If multiple Alluxio clusters are deployed across different namespaces on the same Kubernetes cluster, services from different clusters may be scheduled onto the same node, causing deployment failures. Label nodes to indicate which cluster they belong to:

```shell
kubectl label nodes <node-name> cluster=alluxio-a
kubectl label nodes <node-name> cluster=alluxio-b
```

Then specify the `nodeSelector` at the cluster level in each `alluxio-cluster.yaml`:

```yaml
apiVersion: k8s-operator.alluxio.com/v1
kind: AlluxioCluster
spec:
  image: <PRIVATE_REGISTRY>/alluxio-enterprise
  imageTag: AI-3.8-15.1.0
  nodeSelector:
    cluster: alluxio-a
```

## 2. Cluster Lifecycle and Configuration

This section covers fundamental operations related to the cluster's lifecycle, such as scaling, upgrades, and dynamic configuration updates.

### Scaling the Cluster

You can dynamically scale the number of Alluxio workers up or down.
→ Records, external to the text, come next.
(** A [pydub] that loads an audio of length zero from every file, and
    finds sound in it. *)
Local Notation "'pydub_empty'" :=
  (@mkPydub unit (list bool) Z
     (fun _ _ => inl [])
     (fun a => Z.of_nat (length a))
     (fun _ => 1)
     (fun _ => 44100)
     (fun a _ => a)
     (fun a _ => a)
     (fun _ _ _ => [(0, 0)])
     []
     (fun a start stop =>
        firstn (Z.to_nat (stop - start)) (skipn (Z.to_nat start) a))
     (fun a b => a ++ b)
     (fun a x => (inl a, x))
     (fun a => a)
     (fun _ => -20)
     (fun a _ => a)
     (fun a => a)
     (fun _ p os => (inl tt, mkOS (Demo.touch p (files os)) (outside os)))
     (fun n => n)
     Z.sub
     (fun a b => a * 100 / b)
     pretty
     pretty).

(** Step 1's script on the fresh project, with that [pydub]: it returns 1
    and there is no processed audio. *)
Lemma empty_audio_stops_the_preprocess_script_witness :
  let r := preprocess_main pydub_empty Demo.scripts
             (str_path (raw_audio self7)) (str_path (processed_audio self7))
             None true (mkOS Demo.fresh tt) in
  value r = inl 1
  /\ files (final r) !! path_of Demo.scripts (str_path (processed_audio self7))
     = None.
Proof.
  intros r.
  assert (Hmade : match mkdir_p (files (mkOS Demo.fresh tt))
                          (parent (path_of Demo.scripts
                                     (str_path (processed_audio self7))))
                  with Some _ => true | None => false end = true)
    by (vm_compute; reflexivity).
  destruct (mkdir_p (files (mkOS Demo.fresh tt))
              (parent (path_of Demo.scripts
                         (str_path (processed_audio self7)))))
    as [fs' |] eqn:Hm; [| discriminate Hmade].
  assert (Hkind : kind_of (files (mkOS Demo.fresh tt))
                    (path_of Demo.scripts (str_path (raw_audio self7)))
                  = Some File)
    by (vm_compute; reflexivity).
  assert (Hnone : files (mkOS Demo.fresh tt)
                    !! path_of Demo.scripts (str_path (processed_audio self7))
                  = None)
    by (vm_compute; reflexivity).
  destruct (empty_audio_stops_the_preprocess_script pydub_empty Demo.scripts
              (str_path (raw_audio self7)) (str_path (processed_audio self7))
              None true (mkOS Demo.fresh tt) fs' [] Hm Hkind eq_refl eq_refl
              ltac:(discriminate) eq_refl)
    as (Hv & _ & Hkeep & _).
  split; [exact Hv |]. fold r in Hkeep. rewrite Hkeep. exact Hnone.
Defined.

(** Step 1's script on the fresh project. *)
Lemma preprocess_script_writes_its_output_witness :
  let r := preprocess_main pydub7 Demo.scripts (str_path (raw_audio self7))
             (str_path (processed_audio self7)) None false
             (mkOS Demo.fresh tt) in
  value r = inl 0
  /\ Demo.fresh ⊆ files (final r)
  /\ path_exists (files (final r)) (processed_audio self7) = true.
Proof.
  assert (Hv : value (preprocess_main pydub7 Demo.scripts
                        (str_path (raw_audio self7))
                        (str_path (processed_audio self7)) None false
                        (mkOS Demo.fresh tt)) = inl 0)
    by (vm_compute; reflexivity).
  split; [exact Hv |].
  destruct (preprocess_script_writes_its_output pydub7 Demo.scripts
              (str_path (raw_audio self7)) (str_path (processed_audio self7))
              None false (mkOS Demo.fresh tt) pydub7_export_laws)
    as [Hgrow Hout].
  split; [exact Hgrow | apply (Hout Hv)].
Defined.

Lemma preprocess_script_exports_last_witness :
  let r := preprocess_main pydub7 Demo.scripts (str_path (raw_audio self7))
             (str_path (processed_audio self7)) None false
             (mkOS Demo.fresh tt) in
  exists audio os1,
    export_mp3 pydub7 audio
      (path_of Demo.scripts (str_path (processed_audio self7))) os1
    = (inl tt, final r).
Proof.
  apply (preprocess_script_exports_last pydub7 Demo.scripts
           (str_path (raw_audio self7)) (str_path (processed_audio self7))
           None false (mkOS Demo.fresh tt)).
  vm_compute. reflexivity.
Defined.

(** A child process that runs the preprocessing script on the command line
    of folder 7 and exits with what [main] returns. *)
Local Notation "'ffmpeg7'" :=
  (fun (command : list string) (_ : Path) (_ : bool) (os : OS unit) =>
     let r :=
       if decide (command = command_1 self7) then
         preprocess_main pydub7 Demo.scripts (str_path (raw_audio self7))
           (str_path (processed_audio self7)) None false os
       else mkRun (inl 1) os [] in
     (inl (mkCompleted (match value r with inl c => c | inr _ => 1 end) None)
        : CompletedProcess + exn,
      final r)).

Lemma preprocess_script_honours_the_contract_witness :
  produces Demo.scripts ffmpeg7 self7 (command_1 self7)
    (processed_audio self7).
Proof.
  apply (preprocess_script_honours_the_contract Demo.scripts ffmpeg7 pydub7
           "7" false false Demo.interpreter).
  - vm_compute. repeat constructor.
  - exact pydub7_export_laws.
  - intros os cp os' Hrun Hz. cbv beta zeta in Hrun.
    rewrite decide_True in Hrun by reflexivity.
    set (r := preprocess_main pydub7 Demo.scripts (str_path (raw_audio self7))
                (str_path (processed_audio self7)) None false os) in Hrun.
    change (value r = inl 0 /\ final r = os').
    injection Hrun as Hcp Hos. subst cp.
    change (match value r with inl c => c | inr _ => 1 end = 0) in Hz.
    split; [| exact Hos].
    destruct (value r) as [c | e]; [rewrite Hz; reflexivity | discriminate].
Defined.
Because Alluxio uses a consistent hash ring to map files to workers, adding or removing workers reshards the ring — some files that were mapped to existing workers will now map to the new worker (or to different workers after scale-down). Those slots start empty, so **scale operations must be coordinated with running load jobs** to avoid coverage gaps.

{% hint style="warning" %}
Always stop running load jobs before scaling. A load job running across a ring topology change may produce incomplete cache coverage — files assigned to the new worker after resharding will not have been loaded.
{% endhint %}

#### Scale Up

**Step 1: Stop any running load jobs.**

{% tabs %}
{% tab title="Kubernetes (Operator)" %}

```shell
# List running jobs
kubectl exec -n <NAMESPACE> alluxio-cluster-coordinator-0 -- \
  alluxio job list --job-type LOAD --job-state RUNNING
# Expected: empty output if no load jobs are running

# Stop each running job by path
kubectl exec -n <NAMESPACE> alluxio-cluster-coordinator-0 -- \
  alluxio job load --path <path> --stop
```

{% endtab %}

{% tab title="Docker / Bare-Metal" %}

```shell
bin/alluxio job list --job-type LOAD --job-state RUNNING
# Expected: empty output if no load jobs are running

bin/alluxio job load --path <path> --stop
```

{% endtab %}
{% endtabs %}

**Step 2: Increase the worker count and apply.**

Modify `alluxio-cluster.yaml` and increase `worker.count` (example: 2 → 3):

```shell
kubectl apply -f alluxio-cluster.yaml
```

```console
alluxiocluster.k8s-operator.alluxio.com/alluxio-cluster configured
```

**Step 3: Wait for all workers to become ready.**

```shell
kubectl -n alx-ns get pod -l app.kubernetes.io/component=worker
```

```console
NAME                                          READY   STATUS    RESTARTS   AGE
alluxio-cluster-worker-58999f8ddd-cd6r2       1/1     Running   0          5m21s
alluxio-cluster-worker-58999f8ddd-rtftk       1/1     Running   0          4m21s
alluxio-cluster-worker-58999f8ddd-p6n59       1/1     Running   0          34s
```

Alternatively, wait with a timeout:

```shell
kubectl -n alx-ns wait pod -l app.kubernetes.io/component=worker \
  --for=condition=Ready --timeout=300s
```

**Step 4: Re-trigger data loading.**

After resharding, the new worker holds no cached data — client requests for files that now map to it are served from UFS until those files are loaded onto it. Data already cached on existing workers is **not deleted or migrated automatically**; those files become orphaned replicas that are no longer routed to and will evict naturally via LRU.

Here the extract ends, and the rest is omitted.